Channel Subsystem Priority Queuing

Prioritizing I/O requests isn’t a new feature for z/OS. I/O requests could be prioritized on device queues in the operating system way back in MVS. Channel Subsystem Priority Queuing (CSSPQ) is an extension of I/O priority queuing, a concept that has evolved from MVS and into OS/390 and z/OS over the past several years. Since the introduction of the Enterprise Storage Server (ESS), WLM has been able to set priorities on I/O requests, which are then honored by the control unit. CSSPQ extended the ability to prioritize I/O requests by addressing one more place where queues could form: the channel subsystem.

In an LPAR cluster, if important work is missing its goals due to I/O contention on channels shared with other work, it will be given a higher channel subsystem I/O priority than the less important work. This function works together with DCM. As additional channels are moved to the partition running the important work, channel subsystem priority queuing is designed so the important work that really needs it receives the additional I/O resource.

WLM can set priorities on I/O requests. These priorities are then used by the host to schedule the work to channel subsystems resources. This lets the user identify their most mission-critical workloads, and lets z/OS work with a CPU to allow this critical work to have greater access to channel subsystem resources.

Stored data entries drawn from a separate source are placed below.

(** Every iteration keeps the invariant. *)
Lemma buildGraph_inv (fuel : nat) (queue : list string) (visited : gset string)
    (commits : list (string * MCommit.MCommitStruct)) (loadErrors : list string)
    (res : list (string * MCommit.MCommitStruct) * list string) :
  buildGraph s fs fuel queue visited commits loadErrors = Some (Ok res) ->
  graphInv s fs start queue visited commits loadErrors ->
  exists visited', graphInv s fs start [] visited' res.1 res.2.
Proof.
  revert queue visited commits loadErrors.
  induction fuel as [|fuel IH]; intros queue visited commits loadErrors Hrun Hinv; [done|].
  destruct queue as [|current queue]; simpl in Hrun.
  { injection Hrun as <-. eauto. }
  destruct Hinv as [Hc Hv Hq He Hs Hcl].
  assert (Hcur : reachable s fs start current) by (apply Hq; by left).
  destruct (decide (current ∈ visited)) as [Hin|Hnin].
  { eapply IH; [exact Hrun|]. constructor; auto.
    - intros q Hq'. apply Hq. by right.
    - destruct Hs as [?|[[->|?]%elem_of_cons|?]]; auto.
    - intros k c p Hk Hp.
      destruct (Hcl k c p Hk Hp) as [?|[[->|?]%elem_of_cons|?]]; auto. }
  destruct (GetCommit s current fs) as [c|e|] eqn:Hget; [| |done].
  - eapply IH; [exact Hrun|]. constructor.
    + intros k c' [Hk|Hk]%elem_of_app.
      * destruct (Hc k c' Hk) as (? & ? & ?). split; [done|]. split; [set_solver|done].
      * apply list_elem_of_singleton in Hk. injection Hk as -> ->.
        split; [done|]. split; [set_solver|done].
    + intros k [Hk|Hk]%elem_of_union.
      * apply elem_of_singleton in Hk as ->. exists c. set_solver.
      * destruct (Hv k Hk) as [c' ?]. exists c'. set_solver.
    + intros q [Hq'|Hq']%elem_of_app.
      * apply Hq. by right.
      * apply list_elem_of_filter in Hq' as [_ Hq']. by eapply reach_parent.
    + done.
    + destruct Hs as [?|[[->|?]%elem_of_cons|?]]; [set_solver|set_solver| |auto].
      right. left. set_solver.
    + intros k c' p [Hk|Hk]%elem_of_app Hp.
      * destruct (Hcl k c' p Hk Hp) as [?|[[->|?]%elem_of_cons|?]];
          [set_solver|set_solver| |auto].
        right. left. set_solver.
      * apply list_elem_of_singleton in Hk. injection Hk as -> ->.
        destruct (decide (p ∈ {[ current ]} ∪ visited)) as [?|Hn]; [by left|].
        right. left. apply elem_of_app. right.
        apply list_elem_of_filter. done.
  - eapply IH; [exact Hrun|]. constructor; auto.
    + intros q Hq'. apply Hq. by right.
    + intros k [Hk|Hk]%elem_of_app; [auto|].
      apply list_elem_of_singleton in Hk as ->. eauto.
    + destruct Hs as [?|[[->|?]%elem_of_cons|?]]; auto.
      * right. right. set_solver.
      * right. right. set_solver.
    + intros k c p Hk Hp.
      destruct (Hcl k c p Hk Hp) as [?|[[->|?]%elem_of_cons|?]]; auto.
      * right. right. set_solver.
      * right. right. set_solver.
Qed.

We’ve reviewed the basic concepts behind QoS and discussed some of the ways QoS is currently being addressed in FICON storage networks. While these mechanisms are sound, they address QoS in only one small segment of the configuration—typically between cascaded FICON directors. What’s needed is a QoS mechanism that enables end-to-end QoS functionality from host to storage control unit. A follow-up article will take a detailed look at DCM and CSSPQ and how they could be adapted for FICON.

Fast Forward to 2014

Fast forward now to September 2014. Let’s briefly look at what has changed and brought us to where we want to be. First, and most important, support for FICON DCM was announced by IBM in fall 2010. All of the functionality described in the original 2008 article that existed for ESCON DCM is now supported for FICON, with the caveat that the FICON switching devices in the configuration have FICON Control Unit Port (CUP) on the directors.

Second, additional CUP commands/programming has been added to the FICON Director Programming Interface. This added CUP functionality gives the zEnterprise added insight into the performance characteristics of the FICON SAN.

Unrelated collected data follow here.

(** [String(n)] for a length or an index. *)
Definition decimal (n : nat) : string :=
  DecimalString.NilZero.string_of_uint (Nat.to_uint n).

(** [array.map((x, index) => f x index)], from a first index. *)
Fixpoint mapWithIndex {A B : Type} (f : A -> nat -> B) (from : nat) (l : list A)
    : list B :=
  match l with
  | [] => []
  | x :: l' => f x from :: mapWithIndex f (S from) l'
  end.

Module ToolRegistry.

(** A tool's computation: what it returns or throws, the calls it records,
    and the world it leaves. *)
Definition Tool (A : Type) : Type := World -> Action A * World.

Definition pure {A} (a : A) : Tool A := fun w => (ret a, w).

Definition andThen {A B} (m : Tool A) (k : A -> Tool B) : Tool B :=
  fun w =>
    match m w with
    | ((Returned a, t), w') =>
        match k a w' with
        | ((r, t'), w'') => ((r, t ++ t'), w'')
        end
    | ((Thrown e, t), w') => ((Thrown e, t), w')
    end.

(** An [await] of a computation that does not touch the stores. *)
Definition await {A} (m : Action A) : Tool A := fun w => (m, w).

Definition onMapStore (f : MapStore.State -> MapStore.State) : Tool unit :=
  fun w =>
    (ret tt,
     {| logStore := logStore w; mapStore := f (mapStore w);
        clock := clock w; clockReads := clockReads w |}).

(** [useLogStore.getState().addTurn(turn)], which reads the clock once. *)
Definition addTurn (turn : LogStore.NewTurn) : Tool unit :=
  fun w =>
    (ret tt,
     {| logStore := LogStore.addTurn (clock w (clockReads w)) turn (logStore w);
        mapStore := mapStore w;
        clock := clock w; clockReads := S (clockReads w) |}).

Declare Scope tool_scope.
Delimit Scope tool_scope with tool.
Notation "x <- m ;; k" := (andThen m (fun x => k))
  (at level 61, m at next level, right associativity) : tool_scope.
Notation "m ;; k" := (andThen m (fun _ => k))
  (at level 61, right associativity) : tool_scope.
Local Open Scope tool_scope.

(** [google.maps.GeocoderResult], reduced to [geometry.location]. *)
Record GeocoderResult := { location : R * R }.

(** What the promise of [geocoder.geocode] settles to. *)
Inductive GeocodeReply :=
| GeocodeRejects (reason : JsError)
| GeocodeResolves (results : option (list GeocoderResult)).

(** [google.maps.Geocoder], asked for an address. *)
Definition Geocoder : Type := string -> GeocodeReply.

(** [interface ToolContext], reduced to what these tools read. *)
Record ToolContext := {
  elevationLib : option ElevationService;
  geocoder : option Geocoder;
  padding : Padding
}.

(** What a tool resolves to: here always a string, given by its pieces. *)
Definition ToolResult : Type := list Piece.

(** *** updateMapStateWithMarkers *)

(** [groundingChunks.some(chunk => chunk.maps?.placeAnswerSources)] *)
Definition hasPlaceAnswerSources (groundingChunks : list GroundingChunk) : bool :=
  existsb
    (fun chunk =>
       match maps chunk with
       | Some m =>
           match placeAnswerSources m with
           | Some _ => true
           | None => false
           end
       | None => false
       end)
    groundingChunks.

Definition updateMapStateWithMarkers (markers : list MapStore.MapMarker)
    (groundingChunks : list GroundingChunk) : Tool unit :=
  match hasPlaceAnswerSources groundingChunks, markers with
  | true, [marker] =>
      onMapStore (MapStore.setPreventAutoFrame true) ;;
      onMapStore (MapStore.setMarkers markers) ;;
      onMapStore
        (MapStore.setCameraTarget
           (Some
              (let '(lat, lng, _) := MapStore.position marker in
               {| MapController.center := (lat, lng, 200);
                  MapController.range := 500;
                  MapController.heading := 0;
                  MapController.tilt := 60;
                  MapController.roll := 0 |})))
  | _, _ =>
      onMapStore (MapStore.setPreventAutoFrame false) ;;
      onMapStore (MapStore.setMarkers markers)
  end.

(** *** frameEstablishingShot *)

(** [{ role: 'system', text: errorMessage, isFinal: true }] *)
Definition systemMessage (errorMessage : string) : LogStore.NewTurn :=
  LogStore.plainTurn LogStore.system errorMessage true.

(** The arguments of [frameEstablishingShot], as the declaration of the
    tool types them: [lat] and [lng] when they are numbers, and [geocode],
    a string, when the arguments have one. *)
Record EstablishingShotArgs := {
  shot_lat : option R;
  shot_lng : option R;
  shot_geocode : option string
}.

(** A string is truthy unless empty. *)
Definition truthy (s : string) : bool :=
  match s with
  | EmptyString => false
  | _ => true
  end.

(** The [try] block of [frameEstablishingShot]: the coordinates found, or
    the message the tool returns at once. *)
Definition geocodeOne (g : Geocoder) (geocode : string)
    : Tool (R * R + ToolResult) :=
  match g geocode with
  | GeocodeResolves (Some (result :: _)) => pure (inl (location result))
  | GeocodeResolves _ =>
      let errorMessage :=
        ("Could not find a location for " ++ quoted geocode ++ ".")%string in
      addTurn (systemMessage errorMessage) ;;
      pure (inr [Str errorMessage])
  | GeocodeRejects error =>
      await (emit (ConsoleError ("Geocoding failed for " ++ quoted geocode ++ ":") error)) ;;
      let errorMessage :=
        ("There was an error trying to find the location for " ++ quoted geocode
         ++ ". See browser console for details.")%string in
      addTurn (systemMessage errorMessage) ;;
      pure (inr [Str ("There was an error trying to find the location for "
                      ++ quoted geocode ++ ".")%string])
  end.

(** The end of [frameEstablishingShot], once [lat] and [lng] are settled. *)
Definition setEstablishingShot (lat lng : option R) (geocode : option string)
    : Tool ToolResult :=
  match lat, lng with
  | Some lat, Some lng =>
      onMapStore
        (MapStore.setCameraTarget
           (Some {| MapController.center := (lat, lng, 5000);
                    MapController.range := 15000;
                    MapController.tilt := 10;
                    MapController.heading := 0;
                    MapController.roll := 0 |})) ;;
      match geocode with
      | Some g =>
          if truthy g then pure [Str ("Set camera target to " ++ g ++ ".")%string]
          else pure [Str "Set camera target to latitude "; Num lat;
                     Str " and longitude "; Num lng; Str "."]
      | None =>
          pure [Str "Set camera target to latitude "; Num lat;
                Str " and longitude "; Num lng; Str "."]
      end
  | _, _ =>
      pure [Str "Invalid arguments for frameEstablishingShot. You must provide either a `geocode` string or numeric `lat` and `lng` values."]
  end.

Third, improved functionality with FICON director buffer credit configuration has allowed for more consistent performance on FICON interswitch links (ISLs).

Fourth, virtual channel technology on FICON SAN switching devices has improved significantly over the past six years.

Finally, Class-Specific Control (CS-CTL)-based frame prioritization as a QoS option in a SAN is now a reality. CS_CTL-based frame prioritization allows you to prioritize the frames between a host and a target as having high, medium or low priority, depending on the value of the CS_CTL field in the FC frame header. The CS_CTL field in the FC header can be used to assign a priority to a frame. This field can be populated by selected end devices (storage or host) and then honored by the switch, which assigns the frame, based on the value in the CS_CTL field, to allocate appropriate resources throughout the fabric. This method of establishing QoS is an alternative to the switch-controlled assignment that uses zone-based QoS. In other words, host-controlled QoS.


We’ve come a long, long way since 2008. It’s taken awhile to get here. My good friend who helped me write the original article, Dennis Ng, retired from IBM earlier this year. Dennis and I presented this at SHARE in 2008 and 2009 as well. A future article in Enterprise Tech Journal will discuss the technical aspects of the new developments outlined above in more depth.